For some reason I couldn’t get through Hugh Kennedy’s book on the first Arab conquests. I think I got bogged down by his use of the 8th century and 9th century historical source material. I found Robert Hoyland’s In God’s Path: The Arab Conquests and the Creation of Islamic Empire less sprawling.
What I liked about In God’s Path is the author’s use of historical source material closer to the events themselves starting in the 7th century, including Byzantine materials. What Hoyland gets at is a more pluralistic account that takes into consideration the larger regional geography, as well as relations between minorities and majorities within the Byzantine and Sasanian empires, as well as within areas under the control of the Islamic movement and empire itself. Of note is the presence of Arab peoples who lived on the outskirts of the Byzantine and Sassanian empires already prior to the conquests. Also of note is the influence of Persian culture on the emergence of Islam, which Hoyland suggests as one factor that maintained Islam as a form distinct from Byzantine Christianity.
In a chapter entitled “The Great Leap Forward,” we are introduced to Abd al-Maliki (r.685-705), who struck me as the most interesting Ummayad caliph. It was under his reign that Islam as a religious system is entrenched politically and culturally, perhaps even visually. Examples include the privileging of Arabic, the creation of a common coinage, the mingling of Arab and non-Arab peoples, his devising of the creed “There is no god but Allah and Muhammed is His messenger” and placing this and other Quranic slogans on monumental buildings, public documents and coin as well as milestones and glass weights. This kind of theological-political display would include the construction of the Dome of the Rock in Jerusalem, with its own scriptural challenges emblazoned on the outside of the building as an assertion of political and religious power vis-à-vis Christianity.

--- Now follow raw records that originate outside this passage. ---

Definition typeLabel (t : string) : string :=
    if includes t "pdf" then "PDF"
    else if includes t "word" then "DOCX"
    else if includes t "powerpoint" then "PPTX"
    else if includes t "image" then "Image"
    else "Other".

  (** [acc[type] = (acc[type] || 0) + 1] on an object whose keys keep the
      order in which they were first set. *)
Fixpoint bump (key : string) (acc : list (string * Z)) : list (string * Z) :=
    match acc with
    | [] => [(key, 1)]
    | (k, n) :: rest => if String.eqb k key then (k, n + 1) :: rest
                        else (k, n) :: bump key rest
    end.

  (** [generateBatchSummary] *)
Definition generateBatchSummary (documents : list ProcessedDocument) : string :=
    let totalDocs := Z.of_nat (List.length documents) in
    let totalWords := sumZ (map doc_wordCount documents) in
    let totalImages :=
      sumZ (map (fun doc => Z.of_nat (List.length (imageDescriptions doc))) documents) in
    let typeBreakdown :=
      fold_left (fun acc doc => bump (typeLabel (type doc)) acc) documents [] in
    "Batch Processing Summary:" ++ nl ++
    "• " ++ string_of_Z totalDocs ++ " documents processed" ++ nl ++
    "• " ++ string_of_Z totalWords ++ " total words (avg: "
         ++ show_rounded (round_div totalWords totalDocs) ++ " per doc)" ++ nl ++
    "• " ++ string_of_Z totalImages ++ " images processed" ++ nl ++
    "• Document types: "
         ++ join ", " (map (fun kv => string_of_Z (snd kv) ++ " " ++ fst kv) typeBreakdown)
         ++ nl.

Section Pipeline.
Context {W : Type} `{Runtime W} `{OCRProviders W} `{Files W} `{Collaborators W}.

  (** [processPDF]; the progress callback it passes only logs. *)
Definition processPDF (uri : string) (useOnlineOCR : bool) : M (Sys W) Extraction :=
    try_catch
      (let* pdfResult :=
         EnhancedPDFService.extractTextFromPDF uri useOnlineOCR
           (Some (fun _ _ _ => Ok tt)) in
       let ocrPages := filter EnhancedPDFService.page_ocrUsed
                              (EnhancedPDFService.pages pdfResult) in
       ret {| ex_text := EnhancedPDFService.combinedText pdfResult;
              ex_imageDescriptions :=
                map (fun page =>
                       "Page " ++ string_of_Z (EnhancedPDFService.pageNumber page)
                       ++ ": Processed with OCR ("
                       ++ string_of_Z (EnhancedPDFService.page_wordCount page)
                       ++ " words)")
                    ocrPages;
              ex_pageCount := Some (EnhancedPDFService.totalPages pdfResult);
              ex_processingMethod :=
                Some ("Enhanced multi-page ("
                      ++ string_of_Z (Z.of_nat (List.length ocrPages))
                      ++ " pages used OCR)");
              ex_warnings := Some [EnhancedPDFService.summary pdfResult] |})
      (fun error =>
         let* text := PDFService_extractTextFromPDF uri in
         ret {| ex_text := text;
                ex_imageDescriptions := [];
                ex_pageCount := Some 1;
                ex_processingMethod := Some "Basic fallback (enhanced processing failed)";
                ex_warnings := Some ["Enhanced processing failed: " ++ message error] |}).

  (** [processDOCX] *)
Definition processDOCX (uri : string) (useOnlineOCR : bool) : M (Sys W) Extraction :=
    let* docxResult := EnhancedDOCXService_extractTextFromDOCX uri useOnlineOCR in
    ret {| ex_text := EnhancedDOCXService_cleanDOCXText (docx_text docxResult);
           ex_imageDescriptions := docx_images docxResult;
           ex_pageCount := None;
           ex_processingMethod :=
             Some (if docx_isMammoth docxResult then "Mammoth.js parsing"
                   else "OCR fallback");
           ex_warnings := Some (docx_warnings docxResult) |}.

Definition pptxFallbackText (uri : string) : string :=
    "PowerPoint file detected: " ++ lastSegment "" uri ++ nl ++
    "      " ++ nl ++
    "To process PowerPoint files:" ++ nl ++
    "1. Export slides as images (PNG/JPG) from PowerPoint" ++ nl ++
    "2. Upload the individual slide images for OCR processing" ++ nl ++
    "3. Or convert the PowerPoint to PDF format first" ++ nl ++ nl ++
    "Current file cannot be processed directly as it contains structured presentation data, not image data.".

  (** [processPPTX]: it never throws; of what it returns [processDocument]
      reads the text and the image descriptions only. *)
Definition processPPTX (uri : string) (useOnlineOCR : bool) : M (Sys W) Extraction :=
    try_catch
      (let* pptxResult := EnhancedPPTXService.extractTextFromPPTX uri useOnlineOCR None in
       ret {| ex_text := EnhancedPPTXService.combinedText pptxResult;
              ex_imageDescriptions := [];
              ex_pageCount := None;
              ex_processingMethod := None;
              ex_warnings := None |})
      (fun error =>
         ret {| ex_text := pptxFallbackText uri;
                ex_imageDescriptions := [];
                ex_pageCount := None;
                ex_processingMethod := None;
                ex_warnings := None |}).

Definition noTextDetected (result : OCRResult) : string :=
    "Image processed but no text was detected." ++ nl ++ nl ++
    "OCR Source: " ++ match source result with
                      | SrcMistral => "mistral"
                      | SrcOnline => "online"
                      | SrcOffline => "offline"
                      end ++ nl ++
    "Processing Time: " ++ string_of_Z (processingTime result) ++ "ms" ++ nl ++
    "Fallback Used: " ++ (if fallbackUsed result then "Yes" else "No") ++ nl ++ nl ++
    "Possible reasons:" ++ nl ++
    "1. Image quality is too low or blurry" ++ nl ++
    "2. Text is too small or at an angle  " ++ nl ++
    "3. Image contains handwriting (harder to recognize)" ++ nl ++
    "4. No text present in the image" ++ nl ++ nl ++
    match source result with
    | SrcOffline => "Try online mode for better accuracy."
    | _ => "Image may not contain readable text."
    end.

  (** [processImage] *)
Definition processImage (uri : string) (useOnlineOCR : bool) : M (Sys W) string :=
    let ocrMode := if useOnlineOCR then Auto else Offline in
    let* result := SmartOCRService.extractTextFromImage uri ocrMode in
    if falsy (text result) || (strlen (trim (text result)) =? 0)
    then ret (noTextDetected result)
    else ret (text result).

  (** [processTextFile] *)
Definition processTextFile (uri : string) : M (Sys W) string :=
    lift (FileSystem_readAsStringAsync uri).

Definition textOnly (t : string) : Extraction :=
    {| ex_text := t; ex_imageDescriptions := []; ex_pageCount := None;
       ex_processingMethod := None; ex_warnings := None |}.

  (** The dispatch of [processDocument] on the declared type. *)
Definition dispatch (documentUri documentType : string) (useOnlineOCR : bool)
    : M (Sys W) Extraction :=
    if includes documentType "pdf" then
      processPDF documentUri useOnlineOCR
    else if includes documentType "word"
            || includes documentType "officedocument.wordprocessingml" then
      processDOCX documentUri useOnlineOCR
    else if includes documentType "powerpoint"
            || includes documentType "presentationml" then
      processPPTX documentUri useOnlineOCR
    else if includes documentType "image" then
      let* t := processImage documentUri useOnlineOCR in ret (textOnly t)
    else if includes documentType "text" then
      let* t := processTextFile documentUri in ret (textOnly t)
    else throw (mkError ("Unsupported document type: " ++ documentType)).

  (** [processDocument]; its [catch] writes the error to the console and
      rethrows it. *)
Definition processDocument (documentUri documentName documentType : string)
             (useOnlineOCR : bool) : M (Sys W) ProcessedDocument :=
    let* startTime := now in
    try_catch
      (let* ex := dispatch documentUri documentType useOnlineOCR in
       let* t := now in
       let processingTime := t - startTime in
       let* stamp := now in
       let* suffix := random36 in
       ret {| id := string_of_Z stamp ++ suffix;
              name := documentName;
              type := documentType;
              extractedText := ex_text ex;
              imageDescriptions := ex_imageDescriptions ex;
              pageCount := ex_pageCount ex;
              doc_processingTime := processingTime;
              doc_wordCount := wordCount (ex_text ex);
              processingMethod := match ex_processingMethod ex with
                                  | Some m => m
                                  | None => "Unknown"
                                  end;
              warnings := match ex_warnings ex with
                          | Some ws => ws
                          | None => []
                          end |})
      (fun error =>
         log (LogDocumentError documentName error) ;;
         throw error).

  (** The body of the loop of [processBatch]. *)
Definition batchBody (useOnlineOCR : bool) (doc : DocumentRef)
    : M (list ProcessedDocument * Sys W) unit :=
    try_catch
      (let* processed := outer (processDocument (ref_uri doc) (ref_name doc)
                                                (ref_type doc) useOnlineOCR) in
       update (fun processedDocuments => (processedDocuments ++ [processed])%list))
      (fun error => outer (log (LogDocumentFailed (ref_name doc) error))).

  (** [processBatch] *)
Definition processBatch (documents : list DocumentRef) (useOnlineOCR : bool)
    : M (Sys W) BatchProcessingResult :=
    let* startTime := now in
    let* r := with_locals []
                (for_each (fun _ doc => batchBody useOnlineOCR doc) 0 documents) in
    let processedDocuments := snd r in
    let combinedText := combineDocumentContent processedDocuments in
    let totalWordCount := sumZ (map doc_wordCount processedDocuments) in
    let* t := now in
    let totalProcessingTime := t - startTime in
    ret {| documents := processedDocuments;
           combinedText := combinedText;
           totalWordCount := totalWordCount;
           totalProcessingTime := totalProcessingTime;
           summary := generateBatchSummary processedDocuments |}.

End Pipeline.
End DocumentProcessingService.

(* ================================================================== *)
(** ** Status and recommendations of the arbiter *)
(* ================================================================== *)

(** [Math.ceil(a / b)] for integers [a] and [b > 0]. *)
Definition ceil_div (a b : Z) : Z := - ((- a) / b).

(** [getStatus] and [getRecommendations] of [SmartOCRService]. *)
Module SmartOCRStatus.

Record Status := mkStatus {
    st_isTemporarilyOffline : bool;
    st_consecutiveFailures : Z;
    st_offlineUntil : Z;
    timeUntilOnline : Z;
    canUseOnline : bool;
  }.

Record Recommendation := mkRecommendation {
    recommendedMode : Mode;
    reason : string;
    estimatedDelay : Z;
  }.

Section Status.
Context {W : Type} `{Runtime W}.

  (** [getStatus] *)
Definition getStatus : M (Sys W) Status :=
    let* t := now in
    let* st := gets arb in
    ret {| st_isTemporarilyOffline := isTemporarilyOffline st;
           st_consecutiveFailures := consecutiveFailures st;
           st_offlineUntil := offlineUntil st;
           timeUntilOnline := if isTemporarilyOffline st
                              then Z.max 0 (offlineUntil st - t)
                              else 0;
           canUseOnline := negb (isTemporarilyOffline st) || (t >=? offlineUntil st) |}.

  (** [getRecommendations] *)
Definition getRecommendations : M (Sys W) Recommendation :=
    let* status := getStatus in
    if st_isTemporarilyOffline status then
      ret {| recommendedMode := Offline;
             reason := "API temporarily disabled due to "
                       ++ string_of_Z (st_consecutiveFailures status)
                       ++ " consecutive failures. Will retry in "
                       ++ string_of_Z (ceil_div (timeUntilOnline status) 60000)
                       ++ " minutes.";
             estimatedDelay := 1000 |}
    else if st_consecutiveFailures status >? 0 then
      ret {| recommendedMode := Auto;
             reason := "Recent API issues detected. Auto mode will try online first, then fallback to offline.";
             estimatedDelay := 3000 |}
    else
      ret {| recommendedMode := Auto;
             reason := "All systems operational. Auto mode recommended for best results.";
             estimatedDelay := 2000 |}.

Regarding political philosophy, I was struck by the larger theological and political developments that come, in Hoyland’s telling, after the initial political leadership of the movement passed from the Prophet’s four companions (Abu Bakr, Umar, Uthman, and Ali) over to the Ummayad Caliphate in Damascus. It’s under the Ummayads that we begin to see not just the emergence of Islam as a state religion but a fissure between the political leadership represented by the caliphs and the religious scholars represented by the ulema. Arguments revolved around the nature (or cessation) of prophecy and over the authority to legislate new law. It’s already now, in opposition to Ummayad rule, that we begin to see what Hoyland calls an “Islamized version of history” that is taught still to this day, i.e. the idea of a Golden Age during the time of the Prophet and the rule by his companions when Islam was perfected and its norms properly established.
Historically, I have no way to assess any of these claims by Hoyland. I’m left to rely both upon him along with a colleague-friend who recommended the book and whose scholarly expertise and judgement I respect and admire. As a scholar of modern Jewish thought, all that I can do is read for a world-picture that makes intuitive sense, including sympathy and color, and a non-idealizing approach to conflict, social tension, and attempts at their resolution.